Lemma foldl_insert_last (sources : list source) (rs : list record) :
  ∀ (md : gmap string record) i s r,
  length sources = length rs →
  sources !! i = Some s → rs !! i = Some r →
  (∀ j s', i < j → sources !! j = Some s' → src_id s' ≠ src_id s) →
  foldl (λ m sr, <[src_id sr.1 := del_id sr.2]> m) md (zip sources rs)
    !! src_id s = Some (del_id r).
Proof.
  revert rs. induction sources as [|s0 sources IH];
    intros [|r0 rs] md i s r Hlen Hs Hr Hlast; try done.
  simpl. destruct i as [|i]; simpl in Hs, Hr.
  - simplify_eq. clear IH.
    assert (∀ s', s' ∈ sources → src_id s' ≠ src_id s) as Hne.
    { intros s' (j & Hj)%list_elem_of_lookup_1. by apply (Hlast (S j)); [lia|]. }
    clear Hlast. simpl in Hlen.
    assert (∀ md : gmap string record,
              md !! src_id s = Some (del_id r) →
              foldl (λ m sr, <[src_id sr.1 := del_id sr.2]> m) md
                (zip sources rs) !! src_id s = Some (del_id r)) as Hkeep.
    { revert rs Hlen. induction sources as [|s1 sources IH];
        intros [|r1 rs] Hlen md' Hmd; try done.
      simpl. apply IH; [by intros s' Hs'; apply Hne; right| simpl in Hlen; lia|].
      rewrite lookup_insert_ne; [done|]. apply Hne. by left. }
    apply Hkeep. by rewrite lookup_insert_eq.
  - apply (IH rs _ i s r); [simpl in Hlen; lia|done|done|].
    intros j s' Hj Hs'. apply (Hlast (S j)); [lia|done].
Qed.

(** X23. A file of well-formed records, possibly followed by the sections
    of one more record that no empty line closes. [process_file] writes
    the identifiers of the complete records to the ids file, one per line
    and in file order, returns them if asked to, and pickles a dict that
    maps an identifier to the values of the last record that carries it,
    the identifier taken out; the sections at the end are dropped. *)
Theorem X23_process_file_lists_the_complete_records (sources : list source)
    (rs : list record) (tail : string) (return_ids : bool) :
  Forall2 (λ s r, spells s true r) sources rs →
  tail = EmptyString ∨ (∃ s r, spells s true r ∧ tail = record_body s) →
  ∃ meta,
    process_file (records_text sources +:+ tail) return_ids
    = Some (Ok (Processed (id_lines sources) meta
                  (if return_ids then Some (map src_id sources) else None))) ∧
    (∀ k, is_Some (meta !! k) ↔ ∃ s, s ∈ sources ∧ src_id s = k) ∧
    ∀ i s r, sources !! i = Some s → rs !! i = Some r →
      (∀ j s', i < j → sources !! j = Some s' → src_id s' ≠ src_id s) →
      meta !! src_id s = Some (del_id r).
Proof.
  intros Hs Htail.
  exists (foldl (λ m sr, <[src_id sr.1 := del_id sr.2]> m) ∅ (zip sources rs)).
  split_and!.
  - unfold process_file.
    assert (∃ m, S (String.length (records_text sources +:+ tail))
                 = length sources + S m) as [m ->].
    { pose proof (length_records_text sources). rewrite length_append.
      exists (String.length (records_text sources) + String.length tail
              - length sources). lia. }
    rewrite (process_loop_records sources rs (S m) return_ids tail _ _ _ Hs).
    cbn [process_loop].
    assert (∃ x, read_protein_from_file tail true = Some (Ok (None, x)))
      as [x ->].
    { destruct Htail as [->|(s & r & Hsr & ->)]; [by eexists|].
      rewrite (read_cut_off_record s true r Hsr). by eexists. }
    rewrite append_nil. by destruct return_ids.
  - intros k. pose proof (Forall2_length _ _ _ Hs) as Hlen. clear Hs Htail.
    assert (∀ md : gmap string record,
              is_Some (foldl (λ m sr, <[src_id sr.1 := del_id sr.2]> m) md
                         (zip sources rs) !! k) ↔
              is_Some (md !! k) ∨ ∃ s, s ∈ sources ∧ src_id s = k) as Hdom.
    { revert rs Hlen. induction sources as [|s0 sources IH];
        intros [|r0 rs] Hlen md; try done.
      - simpl. split; [auto|]. intros [?|(s & Hin & _)]; [done|].
        by apply elem_of_nil in Hin.
      - simpl. rewrite IH by (simpl in Hlen; lia).
        destruct (decide (src_id s0 = k)) as [<-|Hne].
        + rewrite lookup_insert_eq. split; [|by eauto].
          intros _. right. exists s0. split; [by left|done].
        + rewrite lookup_insert_ne by done. split.
          * intros [?|(s & Hin & Hk)]; [by left|right].
            exists s. split; [by right|done].
          * intros [?|(s & [->|Hin]%elem_of_cons & Hk)]; [by left|done|].
            right. by exists s. }
    rewrite Hdom, lookup_empty. split; [|by right].
    intros [[? ?]|?]; done.
  - intros i s r Hi Hr Hlast. apply (foldl_insert_last sources rs ∅ i s r);
      [by eapply Forall2_length|done..].
Qed.

(** X24. An empty line too many. After any number of well-formed records,
    an empty line where a record should start is read as a record without
    sections: [process_file] looks up its identifier and raises
    [KeyError], whatever follows in the file. *)
Theorem X24_process_file_fails_on_an_extra_empty_line (sources : list source)
    (rs : list record) (rest : string) (return_ids : bool) :
  Forall2 (λ s r, spells s true r) sources rs →
  process_file (records_text sources +:+ nl +:+ rest) return_ids
  = Some (Raise KeyError).
Proof.
  intros Hs. unfold process_file.
  assert (∃ m, S (String.length (records_text sources +:+ nl +:+ rest))
               = length sources + S m) as [m ->].
  { pose proof (length_records_text sources). rewrite length_append.
    exists (String.length (records_text sources)
            + String.length (nl +:+ rest) - length sources). lia. }
  rewrite (process_loop_records sources rs (S m) return_ids _ _ _ _ Hs).
  cbn [process_loop]. unfold read_protein_from_file.
  by rewrite read_loop_blank.
Qed.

####################

*Exercise requirements*
Output exactly what runs from the line with "an empty line where" to the final line above, both lines included, and nothing else.

*Response area*
    an empty line where a record should start is read as a record without
    sections: [process_file] looks up its identifier and raises
    [KeyError], whatever follows in the file. *)
Theorem X24_process_file_fails_on_an_extra_empty_line (sources : list source)
    (rs : list record) (rest : string) (return_ids : bool) :
  Forall2 (λ s r, spells s true r) sources rs →
  process_file (records_text sources +:+ nl +:+ rest) return_ids
  = Some (Raise KeyError).
Proof.
  intros Hs. unfold process_file.
  assert (∃ m, S (String.length (records_text sources +:+ nl +:+ rest))
               = length sources + S m) as [m ->].
  { pose proof (length_records_text sources). rewrite length_append.
    exists (String.length (records_text sources)
            + String.length (nl +:+ rest) - length sources). lia. }
  rewrite (process_loop_records sources rs (S m) return_ids _ _ _ _ Hs).
  cbn [process_loop]. unfold read_protein_from_file.
  by rewrite read_loop_blank.
Qed.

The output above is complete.